Every formulation on the table. The right one for you.
The differences between a patch and a pill, or one progestogen and another, are not cosmetic — they change both safety and results. Here is the full toolkit.
The full toolkit
The "right" hormone therapy is the one matched to the individual woman — her uterine status, her cardiovascular risk, her preferences, and any contraindications. These are the options we work with:
| Component | Forms available |
|---|---|
| Estrogen — transdermal | Patch, gel, spray. Preferred when VTE risk, hypertension, diabetes, obesity, migraine with aura, or hypertriglyceridemia is present. |
| Estrogen — oral | Estradiol or conjugated estrogens.
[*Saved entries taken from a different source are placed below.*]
(** The panel with [node_a] selected and two cards, showing the second. *)
Definition deck_at_second_card : SidePanel.State :=
  SidePanel.generateFlashcardNow (Resolved card2)
    (SidePanel.generateFlashcardNow (Resolved card1)
      (SidePanel.selectNode (Some node_a) SidePanel.initial).1).

Definition idle_simulation : MindMap.Simulation :=
  {| MindMap.alphaTarget := 0; MindMap.running := false |}.

(** [node_a] measured and placed by the layout. *)
Definition placed_node : Node :=
  {| id := id node_a; width := Some 110%Q; height := Some 44%Q;
     color := color node_a; data := data node_a;
     x := Some 200%Q; y := Some 150%Q; vx := Some 0%Q; vy := Some 0%Q;
     fx := None; fy := None |}.

Definition wiki_page_with_image : WikipediaService.Page :=
  {| WikipediaService.thumbnail :=
       Some {| WikipediaService.thumb_source := url_a |} |}.


(** The panel with [node_a] selected and one card generated. *)
Definition deck_one_card : SidePanel.State :=
  SidePanel.generateFlashcardNow (Resolved card1)
    (SidePanel.selectNode (Some node_a) SidePanel.initial).1.

(** ** Strings *)

Lemma trimStart_white (s : JsString) :
  Forall (λ c, is_white_space c = true) s → trimStart s = [].
Proof.
  induction 1 as [|c s Hc _ IH]; simpl; [reflexivity|].
  rewrite Hc. exact IH.
Qed.

Lemma trim_white (s : JsString) :
  Forall (λ c, is_white_space c = true) s → trim s = [].
Proof.
  intros H. unfold trim, trimEnd. rewrite (trimStart_white s H). reflexivity.
Qed.

Lemma truthy_true (s : JsString) : s ≠ [] → truthy s = true.
Proof. destruct s; [congruence | reflexivity]. Qed.

Example white_space_hair_space : is_white_space 8202 = true.
Proof. reflexivity. Qed.

Example white_space_not_zero_width_space : is_white_space 8203 = false.
Proof. reflexivity. Qed.

Example white_space_not_next_line : is_white_space 133 = false.
Proof. reflexivity. Qed.

Lemma trimStart_id (s : JsString) (c : N) :
  head s = Some c → is_white_space c = false → trimStart s = s.
Proof.
  destruct s as [|c' s]; [discriminate|].
  simpl. intros [= ->] Hc. by rewrite Hc.
Qed.

(** A string that neither starts nor ends with whitespace is its own
    trimmed form. *)
Lemma trim_id (s : JsString) (first final : N) :
  head s = Some first → is_white_space first = false →
  last s = Some final → is_white_space final = false →
  trim s = s.
Proof.
  intros Hfirst Hwf Hfinal Hwl. unfold trim, trimEnd.
  rewrite (trimStart_id s first Hfirst Hwf).
  rewrite (trimStart_id (reverse s) final); [apply reverse_involutive| |done].
  by rewrite head_reverse.
Qed.

(** Such a topic is searched as it was typed. *)
Lemma topicToUse_id (s : JsString) (first final : N) :
  head s = Some first → is_white_space first = false →
  last s = Some final → is_white_space final = false →
  App.topicToUse s = s.
Proof.
  intros Hfirst Hwf Hfinal Hwl. unfold App.topicToUse.
  destruct s as [|c s]; [discriminate|]. simpl truthy. cbv iota.
  by apply (trim_id _ first final).
Qed.

(** The key that [processConcepts] reads the colour with is always a
    property of [systemColors]. *)
Lemma systemKey_defined (c : MedicalConcept) :
  is_Some (get_property App.systemColors (App.systemKey c)).
Proof.
  unfold App.systemKey. destruct (system c) as [s|]; [|by eexists].
  destruct (truthy s && truthy_property (get_property App.systemColors s))
    eqn:Hs; [|by eexists].
  apply andb_prop in Hs as [_ Hs].
  destruct (get_property App.systemColors s); [by eexists | discriminate].
Qed.

(** ** processConcepts *)

Section ProcessConcepts.

Variable centralTopic : JsString.

Lemma fold_pushConcept (concepts : list MedicalConcept)
    (acc : list Node * list Link) :
  fold_left (App.pushConcept centralTopic) concepts acc
  = (acc.1 ++ (App.conceptNode <$> concepts),
     acc.2 ++ (App.conceptLink centralTopic <$> concepts)).
Proof.
  revert acc.
  induction concepts as [|c concepts IH]; intros [ns ls]; simpl.
  - by rewrite !app_nil_r.
  - rewrite IH. simpl. by rewrite <- !app_assoc.
Qed.

Lemma processConcepts_nodes (concepts : list MedicalConcept) :
  nodes (App.processConcepts concepts centralTopic)
  = App.centralNode centralTopic :: (App.conceptNode <$> concepts).
Proof. unfold App.processConcepts. by rewrite fold_pushConcept. Qed.

Lemma processConcepts_links (concepts : list MedicalConcept) :
  links (App.processConcepts concepts centralTopic)
  = (App.conceptLink centralTopic <$> concepts).
Proof. unfold App.processConcepts. by rewrite fold_pushConcept. Qed.

End ProcessConcepts.

(** C1. For every topic and every list of [n] concepts, the graph that
    [processConcepts] builds has [n + 1] nodes, the central node first and
    then one node per concept in input order, and [n] links; the source of
    every link is the central topic id, which is the id of the central
    node, and the target of the i-th link is the name of the i-th
    concept. *)
Theorem processConcepts_star (concepts : list MedicalConcept)
    (centralTopic : JsString) (n : nat) :
  length concepts = n →
  let g := App.processConcepts concepts centralTopic in
  length (nodes g) = n + 1
  ∧ length (links g) = n
  ∧ nodes g !! 0 = Some (App.centralNode centralTopic)
  ∧ id (App.centralNode centralTopic) = centralTopic
  ∧ (∀ i : nat, nodes g !! (S i) = App.conceptNode <$> concepts !! i)
  ∧ (∀ c : MedicalConcept,
       id (App.conceptNode c) = concept c ∧ data (App.conceptNode c) = c)
  ∧ (∀ i : nat,
       links g !! i
       = (λ c, {| source := EpId centralTopic; target := EpId (concept c) |})
           <$> concepts !! i)
  ∧ (∀ l : Link, l ∈ links g → source l = EpId centralTopic).
Proof.
  intros Hn g. subst g.
  rewrite processConcepts_nodes, processConcepts_links.
  repeat split.
  - simpl. rewrite length_fmap. lia.
  - by rewrite length_fmap.
  - intros i. simpl. by rewrite list_lookup_fmap.
  - intros i. by rewrite list_lookup_fmap.
  - intros l Hl. apply list_elem_of_fmap in Hl as (c & -> & _). reflexivity.
Qed.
Effective and convenient; first-pass liver metabolism makes it less appropriate for some patients. |
| Estrogen — vaginal | Cream, tablet, soft-gel insert, or ring — for genitourinary symptoms specifically, with minimal systemic absorption. |
| Progestogen (with a uterus) | Micronized progesterone (preferred), dydrogesterone, or a levonorgestrel IUD; synthetic progestins as alternatives. |
| Combination products | Estradiol–progesterone capsules, estradiol–norethindrone patches, or conjugated estrogens with bazedoxifene (which protects the uterus without a progestogen). |
| Testosterone | Off-label in the U.S. for hypoactive sexual desire in postmenopausal women; transdermal preferred, with levels monitored. |
How we choose
Route first (driven by your risk profile), then dose (the lowest effective, adjusted upward or downward by response), then the progestogen question if you have a uterus. Most women feel substantially better within weeks; fine-tuning the regimen can take a visit or two. Follow-up is part of the treatment, not an add-on.